Beta-naphthoflavone inhibits LPS-induced inflammation in BV-2 cells via AKT/Nrf-2/HO-1-NF-κB signaling axis

Abstract

Numerous studies have shown that over-activation of microglia could cause neuroinflammation and release pro-inflammatory mediators, which could result in neurodegenerative diseases, like Parkinson’s disease, Alzheimer’s disease etc. Beta-naphthoflavone (BNF) has anti-oxidant and anti-inflammatory effects in borderline tissues, but BNF has not been reported the effect associated with neuroinflammation. Therefore, the purpose of this experiment is to inquiry the impact and mechanism of BNF on neuroinflammation. The results indicated that BNF significantly inhibited the production of pro-inflammatory mediators (inducible nitric-oxide synthase (iNOS), Cyclooxygenase-2 (COX-2), tumor necrosis factor-α (TNF-α) andinterleukin-6 (IL-6)) in LPS-exposed BV-2 cells. Analysis of western blot results found that BNF accelerated the activation of AKT/Nrf-2/HO-1 signaling pathway and suppressed NF-κB pathway activation. Further study showed that BNF inhibited activation of NF-κB pathway via promoting HO-1, and SnPP IX (a HO-1 inhibitor) could inhibit anti-inflammatory function of BNF. We also found that BNF reduced the apoptosis rate of Human neuroblastoma cells (SHSY5Y) and mouse hippocampal neuron cell line (HT22) by inhibiting release of inflammatory mediators in LPS-exposed BV2 cells. In a word, our results suggested that BNF could inhibit inflammatory response via AKT/Nrf-2/HO-1-NF-κB signaling axis in BV-2 cells and exerts neuroprotective impact via inhibiting the activation of BV2 cells.

Introduction

Neurodegenerative disease, which was caused by loss of a specific neuron or its myelin, is a complex central nervous system disease (Kang et al., 2017; Csencsits-Smith et al., 2016). Such diseases can cause great damage to the physical and mental health of patients, seriously reduce the quality of life of patients, and bring huge economic losses to the family. Accumulating evidence has suggested that the pathogenic mechanism of neurodegenerative disease is associated with several elements, including genetic and environmental factors, physiological aging and oxidative stress (Gitler et al., 2017; He et al., 2018; Manoharan et al., 2016). The specific cause is still unclear. However, evidences have confirmed that mediated inflammation by activated microglia may be integral to the neurodegenerative progression. Activated microglia can produce and release a large number of different neurotoxic factors, including interleukin-6 (IL-6), tumor necrosis factor-α (TNF-α), inducible nitric-oxide synthase (iNOS) and cyclooxygenase-2 (COX-2)), which may damage neurons and lead to neurodegenerative disease (Block et al., 2007; Kim et al., 2014; Kim and Joh, 2006; Huang et al., 2018). Thus, suppression of microglia-mediated neuroinflammation could be a useful treatment in neurodegenerative disease.

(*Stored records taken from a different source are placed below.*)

(* ===== verification/Deferred.v ===== *)
(** * Deferred steps

    [crates/stroem-server/src/settlement/deferred.rs]: a step whose [ref:] is a
    template waits until this pass renders it, checks the value against the
    secrets, selects the commit of the job for it and writes the step's real
    columns. *)
From S2P Require Import Prelude Json Text Lines Utf8 Template TemplateError GitRef Workflow JobModel Gate Db StepRepo JobRepo Pins InputFiles Errors Engine JsonField Connections WorkspaceSet RenderContext FileField Refs Manager JobCreator JobCreatorProps Cascade CascadeApply Settle Redact Trigger Server.

Definition DEFERRED_LEASE_SECS : Z := 60.
Definition LEASE : Time := (DEFERRED_LEASE_SECS * 1000000)%Z.

Abbreviation Resolution A := (result RenderedRefError A).

Definition pair_leb (a b : string * string) : bool :=
  match String.compare a.1 b.1 with Lt => true | Gt => false | Eq => String.leb a.2 b.2 end.

Definition written_action (owner workspace_name action_name : string) : string :=
  if (owner ==? workspace_name) && negb (str_contains "." action_name) then action_name
  else owner +:+ "." +:+ action_name.

Section deferred.
Context `{Workspaces, HashIter, Tera, JsonParser, Serde, Collation, TextForms} (env : Env).

(** ** Secrets and commits *)

Fixpoint pin_values (pins : list (string * string)) (values : list string) : D (Resolution (list string)) :=
  match pins with
  | [] => dret (Ok values)
  | (ws, commit) :: rest =>
      let& p := dask (pinned_config_private ws commit) in
      match p with
      | Err e => dret (Err (from_error e ws))
      | Ok pinned =>
          let& own := dask (pin_redaction_values ws pinned) in
          pin_values rest (values ++ default [] (res_ok own))
      end
  end.

(** The commits a job is pinned to, in order, each once. *)
Definition job_pins (job : JobRow) (rows : list RefPinRec) : list (string * string) :=
  sort_by pair_leb (remove_dups (option_list ((λ p, (j_workspace job, commit p)) <$> of_job job) ++
                                 ((λ r, (rp_workspace r, rp_commit r)) <$> rows))).

Definition ref_secret_set (job : JobRow) : D (Resolution (list string)) :=
  let& set := dask (load_set (j_workspace job) None) in
  let values := match set with Ok s => collect_redaction_values s | Err _ => [] end in
  let& rows := dread (pins_for_job (j_job_id job)) in
  pin_values (job_pins job rows) values.

Definition dinsert_first_wins (job_id : Uuid) (workspace git_ref commit : string) : D string :=
  let& r := dwrite (insert_first_wins job_id workspace git_ref commit) in
  match r with Ok c => dret c | Err e => dfail [LMsg e] end.

Fixpoint select_loop (tries : nat) (job_id : Uuid) (owner value commit : string) : D (Resolution PinRef) :=
  match tries with
  | O => dret (Err (rendered_new KUnresolvable owner))
  | S tries =>
      let& p := dask (pinned_config_private owner commit) in
      match p with
      | Err e => dret (Err (from_error e owner))
      | Ok pinned =>
          let& own := dask (pin_redaction_values owner pinned) in
          match check_rendered_ref value (default [] (res_ok own)) with
          | Err r => dret (Err (from_rejection r owner))
          | Ok _ =>
              let& _ := meanwhile env in
              let& stored := dinsert_first_wins job_id owner value commit in
              if stored ==? commit then dret (Ok (mkPinRef value commit))
              else select_loop tries job_id owner value stored
          end
      end
  end.

Definition select_commit (job_id : Uuid) (owner value : string) : D (Resolution PinRef) :=
  let& known := dread (pin_get job_id owner value) in
  match known with
  | Some c => select_loop 3 job_id owner value c
  | None =>
      let& r := dask (pins_resolve owner value) in
      match r with
      | Ok c => select_loop 3 job_id owner value c
      | Err e => dret (Err (from_error e owner))
      end
  end.

(** ** The row *)

(** Every pin the row met goes into the job's table, the first writer winning;
    whether all agree. *)
Fixpoint insert_entries_first (job_id : Uuid) (l : list RefPinRec) (agreed : bool) : D bool :=
  match l with
  | [] => dret agreed
  | entry :: rest =>
      let& stored := dinsert_first_wins job_id (rp_workspace entry) (rp_git_ref entry) (rp_commit entry) in
      insert_entries_first job_id rest (agreed && (stored ==? rp_commit entry))
  end.

Section build_row.
Context (cfg : WorkspaceConfig) (workspace_name : string) (job : JobRow).

Fixpoint row_loop (tries : nat) (x : StepRowCtx) (step_name : string) (written : FlowStep) (value : option string)
    (owner action_name : string) : D (Resolution NewJobStep) :=
  match tries with
  | O => dret (Err (rendered_new KUnresolvable owner))
  | S tries =>
      let& rows := dread (pins_for_job (j_job_id job)) in
      let& r := dcalls (from_rows rows) (resolve_step_row x step_name written StepReady value) in
      match r with
      | Err Panics => dpanic
      | Err (Erred e) => dret (Err (from_error e owner))
      | Ok (row, m) =>
          if (default workspace_name (nj_action_workspace row) <>? owner) || (nj_action_name row <>? action_name)
          then dret (Err (rendered_new KUnresolvable owner))
          else
            let& _ := meanwhile env in
            let& agreed := insert_entries_first (j_job_id job) (memo_entries (j_job_id job) m) true in
            if agreed : bool then dret (Ok row)
            else row_loop tries x step_name written value owner action_name
      end
  end.

Definition build_row (step_name : string) (written : FlowStep) (value : option string) (owner action_name : string)
    : D (Resolution NewJobStep) :=
  let& set := dask (load_set workspace_name (Some cfg)) in
  match set with
  | Err e => dfail e  (* unreachable: the load never fails *)
  | Ok set =>
      let x := mkRowCtx (j_job_id job) workspace_name cfg (j_task_name job) (of_job job) set (ev_defaults env) in
      row_loop 3 x step_name written value owner action_name
  end.

(** A flow step with its action respelled, and without its ref when there is
    none. *)
Definition respelled (fs : FlowStep) (action : string) (git_ref : option string) : FlowStep :=
  mkFlowStep action (depends_on fs) (continue_on_failure fs) (when_ fs) (for_each fs) (sequential fs) (retry fs) git_ref
    (fs_name fs) (fs_description fs) (fs_input fs) (legacy_continue_when_skipped fs) (fs_timeout fs) (inline_action fs).

Definition resolve_one (snapshots : Snapshots) (task : TaskDef) (steps : list JobStepRow) (step : JobStepRow) : D (Resolution NewJobStep) :=
  let owner := default workspace_name (js_action_workspace step) in
  let unresolvable := Err (rendered_new KUnresolvable owner) in
  match js_ref_template step with
  | None => dret unresolvable
  | Some template =>
      match flow task !! default (js_step_name step) (js_loop_source step) with
      | None => dret unresolvable
      | Some flow_step =>
          let ctx := build (job_ctx cfg snapshots job) (views steps) (slot_of step) StepRef in
          match render_ref_template template (rc_value ctx) with
          | Err e => dret (Err (from_error e owner))
          | Ok rendered =>
              let act := written_action owner workspace_name (js_action_name step) in
              match rendered_ref_value rendered with
              | None => build_row (js_step_name step) (respelled flow_step act None) None owner (js_action_name step)
              | Some rendered =>
                  let& secrets := ref_secret_set job in
                  match secrets with
                  | Err e => dret (Err e)
                  | Ok secrets =>
                      match check_rendered_ref rendered secrets with
                      | Err r => dret (Err (from_rejection r owner))
                      | Ok value =>
                          let& pin := select_commit (j_job_id job) owner value in
                          match pin with
                          | Err e => dret (Err e)
                          | Ok _ =>
                              build_row (js_step_name step) (respelled flow_step act (Workflow.git_ref flow_step)) (Some value) owner
                                (js_action_name step)
                          end
                      end
                  end
              end
          end
      end
  end.
End build_row.

(** ** The pass *)

(** One step under its lease; whether it was failed. *)
Definition resolve_leased (cfg : WorkspaceConfig) (workspace_name : string) (job : JobRow) (snapshots : Snapshots) (task : TaskDef)
    (steps : list JobStepRow) (step : JobStepRow) : D bool :=
  let name := js_step_name step in
  let& token := fresh_id env in
  let& taken := dwrite (take_resolve_lease (ev_now env) (j_job_id job) name token LEASE) in
  if negb taken then dret false
  else
    let& outcome := resolve_one cfg workspace_name job snapshots task steps step in
    let& _ := meanwhile env in
    let& n := λ s, (s, Ok (srv_ids s)) in
    if ev_lost env n then dret false
    else
      match outcome with
      | Ok row =>
          let& _ := dwrite (resolve_deferred_tx (ev_now env) (j_job_id job) name token row) in
          dret false
      | Err err =>
          let message := "[ref] step '" +:+ name +:+ "': " +:+ RenderedRefError_fmt err in
          let& w := dwrite (fail_deferred_tx (ev_now env) (j_job_id job) name token message) in
          match w with
          | StepRepo.Applied => λ s, ((cascade_and_settle_now env (j_job_id job) task cfg snapshots s).1, Ok true)
          | _ => dret false
          end
      end.

Fixpoint resolve_each (cfg : WorkspaceConfig) (workspace_name : string) (job : JobRow) (snapshots : Snapshots) (task : TaskDef)
    (steps : list JobStepRow) (l : list JobStepRow) (failed_any : bool) : D bool :=
  match l with
  | [] => dret failed_any
  | step :: rest =>
      let& failed := resolve_leased cfg workspace_name job snapshots task steps step in
      resolve_each cfg workspace_name job snapshots task steps rest (failed_any || failed)
  end.

Definition resolve_pass (cfg : WorkspaceConfig) (workspace_name : string) (job_id : Uuid) (snapshots : Snapshots) (task : TaskDef)
    : D (bool * nat) :=
  let& deferred := dread (get_ready_deferred_steps job_id) in
  if bool_decide (deferred = []) then dret (false, 0)
  else
    let& job := dread (JobRepo.get job_id) in
    match job with
    | None => dret (false, 0)
    | Some job =>
        let& steps := dread (get_steps_for_job job_id) in
        let& failed_any := resolve_each cfg workspace_name job snapshots task steps deferred false in
        dret (failed_any, length steps)
    end.

(** [fuel] bounds the passes, which the loop itself bounds by the number of
    steps. *)
Fixpoint resolve_deferred_loop (fuel passes : nat) (cfg : WorkspaceConfig) (workspace_name : string) (job_id : Uuid) (snapshots : Snapshots)
    (task : TaskDef) : D unit :=
  match fuel with
  | O => dret ()
  | S fuel =>
      let& (failed_any, step_count) := resolve_pass cfg workspace_name job_id snapshots task in
      let passes := S passes in
      if negb failed_any || (step_count <? passes)%nat then dret ()
      else resolve_deferred_loop fuel passes cfg workspace_name job_id snapshots task
  end.
Definition resolve_deferred_steps (fuel : nat) := resolve_deferred_loop fuel 0.
End deferred.

(** ** What a deferred step resolves to

    The value of a templated ref is checked before it is used, the commit is
    the job's one commit for it, whatever other resolvers write meanwhile. *)

(** ** The monad *)

Lemma dbind_ok {A B} (m : D A) (k : A → D B) s s' b :
  dbind m k s = (s', Ok b) → ∃ a s1, m s = (s1, Ok a) ∧ k a s1 = (s', Ok b).
Proof. unfold dbind. destruct (m s) as [s1 [a|e]]; [eauto|done]. Qed.
(* ===== verification/Hooks.v ===== *)
(** * Hooks

    [crates/stroem-server/src/settlement/hooks.rs]: which hooks a job fires
    when it ends or a step of it is suspended, what their templates see, and
    the jobs they create. The lines for the source job's log are results. *)
From S2P Require Import Prelude Json Text Lines Utf8 Template TemplateError GitRef Workflow JobModel Gate Db StepRepo JobRepo Pins FileField InputFiles Errors Engine JsonField TypedInput Connections WorkspaceSet RenderContext Refs Manager Retry JobCreator JobCreatorProps Cascade CascadeApply Settle Terminal Redact Settlement Server Deferred Dispatch.

Definition is_top_level_source (source_type : string) : bool :=
  bool_decide (source_type ∈ ["api"; "user"; "trigger"; "webhook"; "mcp"; "retry"; "rerun"; "restart"]).

Definition MAX_HOOK_CHAIN_DEPTH : nat := 3.
Definition MAX_HOPS : nat := MAX_HOOK_CHAIN_DEPTH * (MAX_TASK_DEPTH + 1) + 1.

(** Timestamps, durations, URLs and ids as texts. *)
Class HookText := {
  rfc3339 : Time → string;
  chrono_json : Time → string;
  f64_thousandths : Z → json;
  form_urlencode : string → string;
  uuid_of_text : string → option Uuid;
}.

Record ArtifactRow := mkArtifact { ar_name : string; ar_content_type : string; ar_size_bytes : Z; ar_step_name : string; ar_created_at : Time }.

Record FailedStepInfo := mkFailedStep {
  fs_step_name : string;
  fs_action_name : string;
  fs_error_message : option string;
  fs_continue_on_failure : bool;
  fs_tolerated : bool;
  fs_carried_over : bool;
}.

(** ** The chain *)

Definition is_hook_job (job : JobRow) : bool := j_source_type job ==? SourceType.as_ref JobModel.Hook.

Section hooks.
Context `{HookText}.

(** The job a job goes back to: a hook job to the one that fired it. *)
Definition came_from (job : JobRow) : option Uuid :=
  if is_hook_job job
  then match j_source_job_id job with
       | Some id => Some id
       | None => s ← j_source_id job; first ← head (split_on "/" (bytes s)); uuid_of_text (of_bytes first)
       end
  else j_parent_job_id job.

Fixpoint chain_walk (hops depth : nat) (job : JobRow) (db : Db) : nat :=
  match hops with
  | O => depth
  | S hops =>
      let depth := if is_hook_job job then S depth else depth in
      match came_from job ≫= λ id, JobRepo.get id db with
      | Some ancestor => chain_walk hops depth ancestor db
      | None => depth
      end
  end.
Definition hook_chain_depth (job : JobRow) (db : Db) : nat := chain_walk MAX_HOPS 0 job db.
(* ===== verification/LogSplit.v ===== *)
(** * The line splitter of the log readers

    [crates/stroem-server/src/log_read/splitter.rs]: [LineSplitter::next] lends
    the lines of a reader from one accumulator, and [filtered_stream] streams
    the lines of a step. The reader is whatever [fill_buf] will return: blocks
    of bytes and faults, in this order, then the end. The theorems show that
    neither depends on how the bytes are cut into blocks. *)
From S2P Require Import Prelude Text Lines.

(** ** The reader *)

Inductive Block := Data (b : Bytes) | Fault (e : string).

(** [AsyncBufRead::fill_buf]: the unread rest of the current block, empty at
    the end; a fault is reported once. *)
Definition fill_buf (rd : list Block) : list Block * result string Bytes :=
  match rd with
  | [] => ([], Ok [])
  | Data b :: _ => (rd, Ok b)
  | Fault e :: rd' => (rd', Err e)
  end.

(** [AsyncBufRead::consume] *)
Definition consume (n : nat) (rd : list Block) : list Block :=
  match rd with
  | Data b :: rd' => if bool_decide (drop n b = []) then rd' else Data (drop n b) :: rd'
  | _ => rd
  end.

(** ** [LineSplitter] *)

Inductive LineRef := Line (l : Bytes) | Unterminated (l : Bytes) | Skipped (bytes : nat).

Record LineSplitter := mkSplitter {
  reader : list Block;
  acc : Bytes;
  max_line : nat;
  discarding : option nat;
  lent : bool;
  consumed : nat;
}.

Definition splitter_new (rd : list Block) (max_line : nat) : LineSplitter := mkSplitter rd [] max_line None false 0.

(** A turn of the loop of [next] on a block [buf]: the answer, or the state to
    go on with. *)
Definition next_block (s : LineSplitter) (buf : Bytes) : (LineSplitter * result string (option LineRef)) + LineSplitter :=
  let newline := nl_position buf in
  let tk := default (length buf) newline in
  let used := (tk + if newline is Some _ then 1 else 0)%nat in
  match discarding s with
  | Some n =>
      let rd := consume used (reader s) in
      let n' := (n + tk)%nat in
      match newline with
      | Some _ => inl (mkSplitter rd (acc s) (max_line s) None (lent s) (consumed s + used), Ok (Some (Skipped n')))
      | None => inr (mkSplitter rd (acc s) (max_line s) (Some n') (lent s) (consumed s + used))
      end
  | None =>
      if (max_line s <? length (acc s) + tk)%nat
      then inr (mkSplitter (reader s) [] (max_line s) (Some (length (acc s))) (lent s) (consumed s))
      else
        let rd := consume used (reader s) in
        let a := acc s ++ take tk buf in
        match newline with
        | Some _ => inl (mkSplitter rd a (max_line s) None true (consumed s + used), Ok (Some (Line a)))
        | None => inr (mkSplitter rd a (max_line s) None (lent s) (consumed s + used))
        end
  end.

Beta-naphthoflavone (BNF), derivatived of natural flavonoids has anti-oxidant and anti-inflammatory effects. As the ligands for aromatic hydrocarbon receptors, BNF was widely used in the pharmaceutical industry. Recently, BNF has been reported to protect from peritonitis via decreasing TNF-α-induced endothelial cell activation (Ghanem et al., 2009; Hayashi et al., 2012; Hsu et al., 2015). Moreover, numerous studies have shown that BNF treatment attenuated neonatal hyperoxic lung injury and acute liver injury by inhibiting inflammation of peripheral tissues (Lingappan et al., 2018; Maturu et al., 2017). However, no researches have revealed impacts of BNF on neuroinflammation. Therefore, in this study, our purpose is to investigate whether BNF has an anti-inflammatory impact on neuroinflammation and reveal its anti-neuroinflammatory mechanism.